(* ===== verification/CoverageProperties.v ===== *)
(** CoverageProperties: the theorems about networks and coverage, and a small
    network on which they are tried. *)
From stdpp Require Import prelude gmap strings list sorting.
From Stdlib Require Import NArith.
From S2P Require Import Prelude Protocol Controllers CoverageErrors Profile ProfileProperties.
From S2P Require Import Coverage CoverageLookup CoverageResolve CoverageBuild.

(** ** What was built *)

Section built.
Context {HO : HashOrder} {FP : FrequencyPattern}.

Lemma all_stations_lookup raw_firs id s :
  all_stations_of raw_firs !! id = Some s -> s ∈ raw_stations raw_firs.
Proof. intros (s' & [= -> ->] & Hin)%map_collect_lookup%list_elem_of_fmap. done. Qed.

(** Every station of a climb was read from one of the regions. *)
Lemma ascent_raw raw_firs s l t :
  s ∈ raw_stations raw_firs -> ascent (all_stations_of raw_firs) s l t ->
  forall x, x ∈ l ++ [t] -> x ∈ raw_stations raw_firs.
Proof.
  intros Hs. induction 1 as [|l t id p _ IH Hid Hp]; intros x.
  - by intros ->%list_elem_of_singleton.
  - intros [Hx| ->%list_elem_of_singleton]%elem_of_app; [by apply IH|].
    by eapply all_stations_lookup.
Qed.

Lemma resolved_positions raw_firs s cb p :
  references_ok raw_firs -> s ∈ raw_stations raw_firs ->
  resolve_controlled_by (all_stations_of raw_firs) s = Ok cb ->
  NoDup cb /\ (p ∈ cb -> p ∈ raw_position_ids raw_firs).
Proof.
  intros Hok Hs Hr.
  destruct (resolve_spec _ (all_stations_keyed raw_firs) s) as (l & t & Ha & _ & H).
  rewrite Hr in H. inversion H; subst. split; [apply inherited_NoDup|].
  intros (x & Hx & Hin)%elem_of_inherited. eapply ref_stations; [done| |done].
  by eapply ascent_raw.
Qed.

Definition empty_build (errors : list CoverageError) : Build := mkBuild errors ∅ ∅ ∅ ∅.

__Work to complete__
Your answer should consist solely of the lines above from the line with "From S2P Require Import Coverage" to the line with "Lemma all_stations_lookup raw_firs", both included, reproduced exactly.

__Written reply__
From S2P Require Import Coverage CoverageLookup CoverageResolve CoverageBuild.

(** ** What was built *)

Section built.
Context {HO : HashOrder} {FP : FrequencyPattern}.

Lemma all_stations_lookup raw_firs id s :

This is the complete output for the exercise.